Source: USDA Market News via Agronometrics. (Agronometrics users can view this chart with live updates here)
Even with reasonable yields, labor remains the single biggest challenge for fruit producers.
“High labor and input costs, paired with softer pricing in some markets, are squeezing margins for US fruit growers,” Gibbons said.
Labor alone accounts for more than 60 percent of apple production costs. Wage rates have climbed sharply over the past five years, raising concerns that more family-scale farms may be forced to consolidate or exit the industry if relief does not materialize.
Organic fruit continues to outperform the broader market.

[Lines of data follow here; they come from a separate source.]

(** X8: once the script is loaded, the last visible character of standard
    output is the closing bracket exactly when the run exits with status
    0; a run that fails never leaves a JSON text behind: an RFC 8259
    reader rejects whatever it has written. *)
Theorem failed_run_not_json exec_module py_eq argv module :
  length argv = 2 ->
  exec_module (nth 1 argv "") = Ok module ->
  (termination (run exec_module py_eq argv) = Exited 0 <->
   last_visible (stdout (run exec_module py_eq argv)) = Some "]"%char) /\
  (termination (run exec_module py_eq argv) <> Exited 0 ->
   Rfc8259.loads (stdout (run exec_module py_eq argv)) = None).
Proof.
  intros Hargv Hload.
  destruct (module !! "BUILD_OPTIONS") as [[opts|ty]|] eqn:Hm.
  - rewrite (run_emit exec_module py_eq _ _ _ Hargv Hload Hm).
    destruct (emit_written (outcomes py_eq opts) "[") as (done & Hin & E).
    assert (last_visible ("[" ++ concat_str done) <> Some "]"%char) as Hopen.
    { apply last_visible_open. eapply Forall_impl; [exact Hin|].
      intros p Hp. cbv beta in Hp. unfold outcomes in Hp.
      destruct (last opts) as [final|]; [|destruct Hp].
      apply in_map_iff in Hp as (o & Ho & _).
      exact (last_visible_piece _ _ _ _ Ho). }
    destruct (emit (outcomes py_eq opts) "[") as [out [[]|e]] eqn:Em;
      cbn [fst] in E; subst out.
    + cbn [stdout termination]. split; [|congruence].
      split; [|reflexivity]. intros _.
      rewrite last_visible_app. reflexivity.
    + pose proof (outcomes_raise py_eq _ _ (emit_raise_found _ _ _ _ Em)) as He.
      assert (forall out,
                match e with
                | SystemExit c => {| stdout := out; termination := Exited c |}
                | _ => {| stdout := out; termination := Uncaught e |}
                end = {| stdout := out; termination := Uncaught e |}) as ->.
      { intros out. destruct e; try reflexivity. now destruct (He code). }
      cbn [stdout termination]. split.
      * split; [discriminate | intros H; now destruct Hopen].
      * intros _. now apply open_not_json.
  - unfold run. rewrite (main_loaded _ _ _ _ Hargv Hload).
    unfold getattr. rewrite Hm. cbn. split; [|reflexivity].
    split; discriminate.
  - unfold run. rewrite (main_loaded _ _ _ _ Hargv Hload).
    unfold getattr. rewrite Hm. cbn. split; [|reflexivity].
    split; discriminate.
Qed.

Lemma failed_run_not_json_witness :
  let r := run (loader script_bad_middle) object_eq argv_ok in
  (termination r = Exited 0 <-> last_visible (stdout r) = Some "]"%char) /\
  (termination r <> Exited 0 -> Rfc8259.loads (stdout r) = None).
Proof.
  apply (failed_run_not_json (loader script_bad_middle) object_eq argv_ok
           script_bad_middle); reflexivity.
Defined.

(** X9: numbers are written exactly.  The text that [json.dumps] writes
    for an [int] or a finite [float] is a JSON text; it reads as the JSON
    value of the number, and the digits and the exponent of that JSON
    number denote the value of the Python number. *)
Theorem numbers_written_exactly (v : PyValue) (w : Dec) (t : string) :
  py_number_value v = Some w ->
  Json.encode v = Ok t ->
  exists j u,
    Rfc8259.loads t = Some j /\ json_of v = Some j /\
    number_value j = Some u /\ same_decimal u w.
Proof.
  intros Hw Ht.
  assert (finite_value v = true) as Hfin
    by (destruct v as [| | | [] | | | |]; try discriminate; reflexivity).
  destruct (encode_reads v t Ht Hfin) as (j & Hj & Hr).
  apply reads_as_loads in Hr.
  destruct v as [| b | z | x | s | items | items | ty]; try discriminate.
  - injection Hw as <-. injection Hj as <-.
    eexists _, _. split; [exact Hr|]. split; [reflexivity|].
    split; [reflexivity|]. split; reflexivity.
  - cbn [py_number_value json_of] in *.
    destruct (float_number_value x w Hw) as (j' & u & Hj' & Hu & Hs).
    rewrite Hj in Hj'. injection Hj' as <-.
    exists j, u. auto.
Qed.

“Organic fresh produce reached $21.5 billion in sales in 2024, up more than 5 percent from the year before,” said Tom Chapman of the Organic Trade Association.
Growth is expected to continue into 2026. Organic growers, however, feel labor pressures acutely due to the hands-on nature of production, making cost control an ongoing challenge even as demand remains strong.

Source: USDA Market News via Agronometrics. (Agronometrics users can view this chart with live updates here)
Trade uncertainty continues to shape planning decisions, particularly for apples.
“Losing market access can happen quickly, and rebuilding it takes time,” Gibbons said, pointing to the lasting effects of recent tariff disputes.
Weather volatility adds another layer of risk. Drought, heat, and unpredictable growing conditions are now routine concerns across US fruit regions, underscoring the need for resilience in both production and planning.
As the industry moves into 2026, US fruit growers are focused on protecting margins while meeting steady consumer demand for healthy, fresh products.
“The opportunity is there,” Gonzalez said, “but success will depend on managing costs, navigating policy and trade issues, and keeping fruit accessible to everyday consumers.” The challenge ahead is less about producing fruit and more about sustaining the businesses that grow it.